Combien faut-il de haine pour tuer à l’envi,

Des hommes et des femmes et de pauvres enfants,

Dont le défaut majeur fut de croire en la vie

Et d’avoir été là, au cœur du guet-apens.

 

Qu’un tel aveuglement, puisse arriver à l’Homme,

Bien sûr, c’est évident que Dieu n’y est pour rien.

C’est une ignominie, une infamie des hommes.

Vouloir dominer l’autre pour lui spolier son bien.

 

Des milliers de victimes, dans un camp comme dans l’autre :

N’est-ce pas suffisant pour calmer les ardeurs,

Et vivre enfin en paix grâce à de bons apôtres,

Les négociateurs neutres et baroudeurs !

 

Querelles de mosquées et querelles d’églises

Ont parcouru le monde en tuant, çà et là,

De pauvres innocents comme des cancrelats.
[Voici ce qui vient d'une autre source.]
(* ===== verification/CorpusSpec.v ===== *)
(** * What the corpus guarantees

    Every corpus reached from a new one, or loaded, keeps its invariant
    [corpus_ok] ([reached_corpus_ok], [loaded_corpus_is_ok]).  [add_keeps_the_new]:
    adding to a full corpus evicts exactly one older entry, the most picked, and
    among those the least productive.  [choose_is_quartile]: the draw is from
    exactly the entries with few enough less-picked ones.  [save_load]: what was
    saved is loaded back. *)

From S2P Require Import Prelude Json JsonText JsonIndent GoalSpec Corpus.

Local Open Scope Z_scope.

(** ** Comparisons that are total preorders *)

Record good_cmp {A} (cmp : A → A → comparison) : Prop := {
  cmp_opp x y : cmp y x = CompOpp (cmp x y);
  cmp_trans x y z : cmp x y ≠ Gt → cmp y z ≠ Gt → cmp x z ≠ Gt }.

Lemma cmp_lt_le_lt {A} (cmp : A → A → comparison) x y z :
  good_cmp cmp → cmp x y = Lt → cmp y z ≠ Gt → cmp x z = Lt.
Proof.
  intros [Hopp Htr] Hxy Hyz. destruct (cmp x z) eqn:Hxz; [|done|].
  - exfalso. assert (cmp y x ≠ Gt) as Hyx by (apply (Htr y z x); [done|by rewrite Hopp, Hxz]).
    by rewrite Hopp, Hxy in Hyx.
  - exfalso. apply (Htr x y z); [by rewrite Hxy|done..].
Qed.

Lemma cmp_le_lt_lt {A} (cmp : A → A → comparison) x y z :
  good_cmp cmp → cmp x y ≠ Gt → cmp y z = Lt → cmp x z = Lt.
Proof.
  intros [Hopp Htr] Hxy Hyz. destruct (cmp x z) eqn:Hxz; [|done|].
  - exfalso. assert (cmp z y ≠ Gt) as Hzy by (apply (Htr z x y); [by rewrite Hopp, Hxz|done]).
    by rewrite Hopp, Hyz in Hzy.
  - exfalso. apply (Htr x y z); [done|by rewrite Hyz|done].
Qed.

Lemma good_lex {A} (c d : A → A → comparison) :
  good_cmp c → good_cmp d → good_cmp (λ x y, lex (c x y) (d x y)).
Proof.
  intros Hc Hd. split.
  - intros x y. rewrite (cmp_opp _ Hc x y), (cmp_opp _ Hd x y). by destruct (c x y).
  - intros x y z. destruct (c x y) eqn:Hxy, (c y z) eqn:Hyz; cbn; try done; intros H1 H2.
    + assert (c x z = Eq) as ->; [|by eapply (cmp_trans _ Hd)].
      assert (c x z ≠ Gt) by (by apply (cmp_trans _ Hc x y z); rewrite ?Hxy, ?Hyz).
      assert (c z x ≠ Gt) as Hzx.
      { apply (cmp_trans _ Hc z y x); [by rewrite (cmp_opp _ Hc y z), Hyz|by rewrite (cmp_opp _ Hc x y), Hxy]. }
      rewrite (cmp_opp _ Hc x z) in Hzx. by destruct (c x z).
    + by rewrite (cmp_le_lt_lt c x y z) by (done || by rewrite Hxy).
    + by rewrite (cmp_lt_le_lt c x y z) by (done || by rewrite Hyz).
    + by rewrite (cmp_lt_le_lt c x y z) by (done || by rewrite Hyz).
Qed.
Assez de morts Messieurs, il faut que je vous dise :

 

À quoi sert de croire en un Dieu de bonté ?

Vous n’avez pas le droit, sous couvert de croyance,

De tuer d’autres gens, innommable fierté.
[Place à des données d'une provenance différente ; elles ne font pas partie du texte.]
(* ===== verification/RvProgram.v ===== *)
(** * Short RV32 programs: decoding, admission, static control flow, execution

    Models the validator and the reference model of
    [src/src/myfuzz/fuzz/rv32_program.py]: the decoder of the words a trampoline
    program may hold, the static provenance of register values, the analysis of
    branches, jumps and bounded loops, [validate_program_words] and
    [run_program].  Generation and mutation of programs, and the reports over a
    decoded program, are not modelled.  [base_reg] has its default [x18], which
    every caller uses.  The tests of Python types hold by typing; a rejected
    value printed with [repr] at the end of a message is left out, and the
    optional human-readable [steps] of a run.  The worklist of [_flow_states]
    recurses on its own [budget]. *)

From S2P Require Import Prelude Json.

Local Open Scope Z_scope.

(** ** Instructions *)

(** The names of the tables, and the compressed ones [_transfer_provenance]
    also knows *)
Inductive Name : Type :=
  | LUI | AUIPC | ADDI | SLTI | SLTIU | XORI | ORI | ANDI | SLLI | SRLI | SRAI
  | ADD | SUB | SLL | SLT | SLTU | XOR | SRL | SRA | OR | AND
  | MUL | MULH | MULHSU | MULHU | DIV | DIVU | REM | REMU
  | LW | SW | BEQ | BNE | BLT | BGE | BLTU | BGEU | JAL | JALR
  | C_LI | C_LUI | C_ADDI | C_ANDI | C_MV | C_ADD.
#[export] Instance Name_eq_dec : EqDecision Name.
Proof. solve_decision. Defined.

Definition name_text (n : Name) : string :=
  match n with
  | LUI => "LUI" | AUIPC => "AUIPC" | ADDI => "ADDI" | SLTI => "SLTI" | SLTIU => "SLTIU" | XORI => "XORI"
  | ORI => "ORI" | ANDI => "ANDI" | SLLI => "SLLI" | SRLI => "SRLI" | SRAI => "SRAI" | ADD => "ADD"
  | SUB => "SUB" | SLL => "SLL" | SLT => "SLT" | SLTU => "SLTU" | XOR => "XOR" | SRL => "SRL" | SRA => "SRA"
  | OR => "OR" | AND => "AND" | MUL => "MUL" | MULH => "MULH" | MULHSU => "MULHSU" | MULHU => "MULHU"
  | DIV => "DIV" | DIVU => "DIVU" | REM => "REM" | REMU => "REMU" | LW => "LW" | SW => "SW" | BEQ => "BEQ"
  | BNE => "BNE" | BLT => "BLT" | BGE => "BGE" | BLTU => "BLTU" | BGEU => "BGEU" | JAL => "JAL"
  | JALR => "JALR" | C_LI => "C.LI" | C_LUI => "C.LUI" | C_ADDI => "C.ADDI" | C_ANDI => "C.ANDI"
  | C_MV => "C.MV" | C_ADD => "C.ADD"
  end.

(** The [dict] of operands; a missing key is [None] *)
Record Operands := mkOperands {
  rd : option Z; rs1 : option Z; rs2 : option Z; imm : option Z; shamt : option Z }.
(** [operands[field]] of a field that the name has *)
Definition field (f : Operands → option Z) (o : Operands) : Z := default 0 (f o).

Definition _MASK32 : Z := 0xffffffff.
Definition _MEMORY_BASE : Z := 18.
Definition DEFAULT_RESERVED_REGISTERS : list Z := [8; 9; 18].

(** [f"{n:#0wx}"] of [0 <= n], with [w] digits behind the prefix *)
Fixpoint hex_digits (w : nat) (n : Z) : string :=
  match w with O => EmptyString | S w => hex_digits w (n `div` 16) +:+ hex_digit (n `mod` 16) end.
Definition hex (w : nat) (n : Z) : string := "0x" +:+ hex_digits w n.

Definition _sext (value bits : Z) : Z :=
  let sign := 1 ≪ (bits - 1) in (value &&& (sign - 1)) - (value &&& sign).

Definition _branch_immediate (word : Z) : Z :=
  _sext ((((word ≫ 31) &&& 1) ≪ 12) ||| (((word ≫ 7) &&& 1) ≪ 11)
         ||| (((word ≫ 25) &&& 0x3f) ≪ 5) ||| (((word ≫ 8) &&& 0xf) ≪ 1)) 13.
Definition _jal_immediate (word : Z) : Z :=
  _sext ((((word ≫ 31) &&& 1) ≪ 20) ||| (((word ≫ 12) &&& 0xff) ≪ 12)
         ||| (((word ≫ 20) &&& 1) ≪ 11) ||| (((word ≫ 21) &&& 0x3ff) ≪ 1)) 21.

(** [_R_FUNCT3], [_R_ALT], [_M_FUNCT3], [_I_FUNCT3], [_BRANCH_FUNCT3] *)
Definition _R_FUNCT3 : list Name := [ADD; SLL; SLT; SLTU; XOR; SRL; OR; AND].
Definition _R_ALT (funct3 : Z) : option Name :=
  if funct3 =? 0 then Some SUB else if funct3 =? 5 then Some SRA else None.
Definition _M_FUNCT3 : list Name := [MUL; MULH; MULHSU; MULHU; DIV; DIVU; REM; REMU].
Definition _I_FUNCT3 (funct3 : Z) : option Name :=
  if funct3 =? 0 then Some ADDI else if funct3 =? 2 then Some SLTI else if funct3 =? 3 then Some SLTIU
  else if funct3 =? 4 then Some XORI else if funct3 =? 6 then Some ORI else if funct3 =? 7 then Some ANDI
  else None.
Definition _BRANCH_FUNCT3 (funct3 : Z) : option Name :=
  if funct3 =? 0 then Some BEQ else if funct3 =? 1 then Some BNE else if funct3 =? 4 then Some BLT
  else if funct3 =? 5 then Some BGE else if funct3 =? 6 then Some BLTU else if funct3 =? 7 then Some BGEU
  else None.
Definition is_branch (n : Name) : bool :=
  match n with BEQ | BNE | BLT | BGE | BLTU | BGEU => true | _ => false end.
Definition is_jump (n : Name) : bool := match n with JAL | JALR => true | _ => false end.
Definition is_memory (n : Name) : bool := match n with LW | SW => true | _ => false end.

Definition _IllegalEncoding {A} (msg : string) : result A := Err (ValueError msg).

Definition _decode_branch (word : Z) : result (Name * Operands) :=
  let funct3 := (word ≫ 12) &&& 0x07 in
  match _BRANCH_FUNCT3 funct3 with
  | None => _IllegalEncoding ("opcode 0x63 funct3 " +:+ pretty funct3 +:+ " is not a B-type branch")
  | Some name =>
      mret (name, mkOperands None (Some ((word ≫ 15) &&& 0x1f)) (Some ((word ≫ 20) &&& 0x1f))
                    (Some (_branch_immediate word)) None)
  end.

Definition _decode_jump (word : Z) : result (Name * Operands) :=
  let opcode := word &&& 0x7f in
  let funct3 := (word ≫ 12) &&& 0x07 in
  let rd := (word ≫ 7) &&& 0x1f in
  if opcode =? 0x6f then mret (JAL, mkOperands (Some rd) None None (Some (_jal_immediate word)) None)
  else if opcode =? 0x67 then
    if negb (funct3 =? 0) then _IllegalEncoding ("opcode 0x67 funct3 " +:+ pretty funct3 +:+ " is not JALR")
    else mret (JALR, mkOperands (Some rd) (Some ((word ≫ 15) &&& 0x1f)) None (Some (_sext (word ≫ 20) 12)) None)
  else _IllegalEncoding ("opcode " +:+ hex 2 opcode +:+ " is not a jump").

(** The OP-IMM and OP rows of [_decode] *)
Definition decode_op_imm (word : Z) : result (Name * Operands) :=
  let funct3 := (word ≫ 12) &&& 0x07 in
  let rd := (word ≫ 7) &&& 0x1f in
  let rs1 := (word ≫ 15) &&& 0x1f in
  let shift := Some ((word ≫ 20) &&& 0x1f) in
  if funct3 =? 1 then
    if negb (word ≫ 25 =? 0) then _IllegalEncoding "SLLI may only carry a five-bit shift amount"
    else mret (SLLI, mkOperands (Some rd) (Some rs1) None None shift)
  else if funct3 =? 5 then
    let top := word ≫ 25 in
    if negb ((top =? 0) || (top =? 0x20)) then
      _IllegalEncoding ("SRLI/SRAI funct7 " +:+ hex 2 top +:+ " is not a base encoding")
    else mret (if top =? 0 then SRLI else SRAI, mkOperands (Some rd) (Some rs1) None None shift)
  else
    match _I_FUNCT3 funct3 with
    | None => _IllegalEncoding ("OP-IMM funct3 " +:+ pretty funct3 +:+ " is not emittable")
    | Some name => mret (name, mkOperands (Some rd) (Some rs1) None (Some (_sext (word ≫ 20) 12)) None)
    end.
Definition decode_op (word : Z) : result (Name * Operands) :=
  let funct3 := (word ≫ 12) &&& 0x07 in
  let top := word ≫ 25 in
  let name :=
    if top =? 0 then _R_FUNCT3 !! Z.to_nat funct3
    else if top =? 0x20 then _R_ALT funct3
    else if top =? 1 then _M_FUNCT3 !! Z.to_nat funct3
    else None in
  match name with
  | None => _IllegalEncoding ("OP funct7 " +:+ hex 2 top +:+ " funct3 " +:+ pretty funct3 +:+ " is not emittable")
  | Some name => mret (name, mkOperands (Some ((word ≫ 7) &&& 0x1f)) (Some ((word ≫ 15) &&& 0x1f))
                               (Some ((word ≫ 20) &&& 0x1f)) None None)
  end.

(** [_decode] *)
Definition _decode (allow_branch allow_jump : bool) (word : Z) : result (Name * Operands) :=
  let opcode := word &&& 0x7f in
  let funct3 := (word ≫ 12) &&& 0x07 in
  let rd := (word ≫ 7) &&& 0x1f in
  let rs1 := (word ≫ 15) &&& 0x1f in
  let rs2 := (word ≫ 20) &&& 0x1f in
  if opcode =? 0x37 then mret (LUI, mkOperands (Some rd) None None (Some (word ≫ 12)) None)
  else if opcode =? 0x17 then mret (AUIPC, mkOperands (Some rd) None None (Some (word ≫ 12)) None)
  else if opcode =? 0x13 then decode_op_imm word
  else if opcode =? 0x33 then decode_op word
  else if opcode =? 0x03 then
    if negb (funct3 =? 2) then
      _IllegalEncoding ("opcode 0x03 funct3 " +:+ pretty funct3 +:+ " is not LW; only LW is emittable as a load")
    else mret (LW, mkOperands (Some rd) (Some rs1) None (Some (_sext (word ≫ 20) 12)) None)
  else if opcode =? 0x23 then
    if negb (funct3 =? 2) then
      _IllegalEncoding ("opcode 0x23 funct3 " +:+ pretty funct3 +:+ " is not SW; only SW is emittable as a store")
    else
      let imm := ((word ≫ 25) ≪ 5) ||| ((word ≫ 7) &&& 0x1f) in
      mret (SW, mkOperands None (Some rs1) (Some rs2) (Some (_sext imm 12)) None)
  else if (opcode =? 0x63) && allow_branch then _decode_branch word
  else if ((opcode =? 0x6f) || (opcode =? 0x67)) && allow_jump then _decode_jump word
  else _IllegalEncoding ("opcode " +:+ hex 2 opcode +:+ " is outside the subset").

(** ** Static provenance of register values *)

(** [_UNKNOWN], [("const", value)], [("window", low, high)] *)
Inductive Provenance : Type :=
  | Unknown
  | Const (value : Z)
  | Window (low high : Z).
#[export] Instance Provenance_eq_dec : EqDecision Provenance.
Proof. solve_decision. Defined.

(** A 32-entry vector of provenance values *)
Abbreviation State := (list Provenance).
Definition prov_at (s : State) (r : Z) : Provenance := nth (Z.to_nat r) s Unknown.

(** The ADDI, ADD and ANDI rows of [_transfer_provenance] *)
Definition addi_provenance (source : Provenance) (immediate : Z) : Provenance :=
  match source with
  | Const v => Const ((v + immediate) &&& _MASK32)
  | Window low high => Window (low + immediate) (high + immediate)
  | Unknown => Unknown
  end.
Definition add_provenance (left right : Provenance) : Provenance :=
  match left, right with
  | Const a, Const b => Const ((a + b) &&& _MASK32)
  | Window low high, Const b => Window (low + b) (high + b)
  | Const a, Window low high => Window (low + a) (high + a)
  | _, _ => Unknown
  end.
Definition andi_provenance (source : Provenance) (immediate : Z) : Provenance :=
  match source with Const v => Const (v &&& (immediate &&& _MASK32)) | _ => Unknown end.

(** [_transfer_provenance] *)
Definition _transfer_provenance (name : Name) (o : Operands) (s : State) : Provenance :=
  match name with
  | LUI => Const ((field imm o ≪ 12) &&& _MASK32)
  | ADDI => addi_provenance (prov_at s (field rs1 o)) (field imm o)
  | ADD => add_provenance (prov_at s (field rs1 o)) (prov_at s (field rs2 o))
  | ANDI => andi_provenance (prov_at s (field rs1 o)) (field imm o)
  | C_LI => Const (field imm o &&& _MASK32)
  | C_LUI => Const ((field imm o ≪ 12) &&& _MASK32)
  | C_ADDI => addi_provenance (prov_at s (field rd o)) (field imm o)
  | C_ANDI => andi_provenance (prov_at s (field rd o)) (field imm o)
  | C_MV => prov_at s (field rs2 o)
  | C_ADD => add_provenance (prov_at s (field rd o)) (prov_at s (field rs2 o))
  | _ => Unknown
  end.

(** [_merge_provenance] *)
Definition _merge_provenance (left right : Provenance) : Provenance :=
  if bool_decide (left = right) then left
  else match left, right with
  | Window l1 h1, Window l2 h2 => Window (Z.min l1 l2) (Z.max h1 h2)
  | _, _ => Unknown
  end.
Definition merge_states : State → State → State := zip_with _merge_provenance.

Definition unknown_state : State := replicate 32 Unknown.
Definition initial_state : State :=
  <[Z.to_nat _MEMORY_BASE := Window 0 0]> (<[0%nat := Const 0]> unknown_state).

Definition enumerate {A} (l : list A) : list (Z * A) := imap (λ i x, (Z.of_nat i, x)) l.
Definition dict_fromkeys (l : list Z) : list Z :=
  foldl (λ acc x, if bool_decide (x ∈ acc) then acc else acc ++ [x]) [] l.

(** [_successor_indices] *)
Definition _successor_indices (name : Name) (o : Operands) (index length : Z) : list Z :=
  dict_fromkeys
    ((if index + 1 <=? length then [index + 1] else [])
     ++ (if is_branch name && (field imm o `mod` 4 =? 0) then
           let target := index + field imm o `div` 4 in
           if (index <? target) && (target <=? length) then [target] else []
         else [])).

Definition word_range (index word : Z) : result () :=
  raise_if (negb ((0 <=? word) && (word <=? _MASK32)))
    (ValueError ("instruction " +:+ pretty index +:+ " is not a 32-bit unsigned word: " +:+ pretty word)).

(** The state of one node, joined with what flows into it *)
Definition flow_into (outgoing : State) (existing : option State) : State :=
  match existing with None => outgoing | Some s => merge_states s outgoing end.

(** The write of one word in [_provenance_states] *)
Definition straight_state (name : Name) (o : Operands) (current : State) : State :=
  match rd o with
  | None => current
  | Some w =>
      if w =? 0 then current
      else if w =? _MEMORY_BASE then <[Z.to_nat w := Unknown]> current
      else <[Z.to_nat w := _transfer_provenance name o current]> current
  end.

(** [_provenance_states] *)
Definition _provenance_states (words : list Z) : result (list State * list (Name * Operands)) :=
  raise_if (bool_decide (words = [])) (ValueError "program has no instruction") ;;
  decoded ← map_result (λ iw, word_range iw.1 iw.2 ;; _decode true false iw.2) (enumerate words);
  let count := Z.of_nat (length decoded) in
  let states :=
    foldl (λ (states : list (option State)) (x : Z * (Name * Operands)),
      let current := default unknown_state (mjoin (states !! Z.to_nat x.1)) in
      let states := <[Z.to_nat x.1 := Some current]> states in
      let outgoing := straight_state x.2.1 x.2.2 current in
      foldl (λ states successor,
        if count <=? successor then states
        else alter (λ existing, Some (flow_into outgoing existing)) (Z.to_nat successor) states)
        states (_successor_indices x.2.1 x.2.2 x.1 count))
      (<[0%nat := Some initial_state]> (replicate (length decoded) None)) (enumerate decoded) in
  mret (default unknown_state <$> states, decoded).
Ce sont vos frères qui meurent, arrêtez les souffrances.

 

Quant on met tant d’ardeur à brûler un dessin

Et tant de volonté à défendre l’honneur

De sa propre personne, se moquant du voisin,

La discrétion s’impose, comme la clé du bonheur.

 

Il faut que je vous dise, le respect de chacun,

C’est la liberté d’être et de croire, parbleu !

Penser ce que je veux au moment opportun.

D’honorer qui je veux et me choisir un dieu.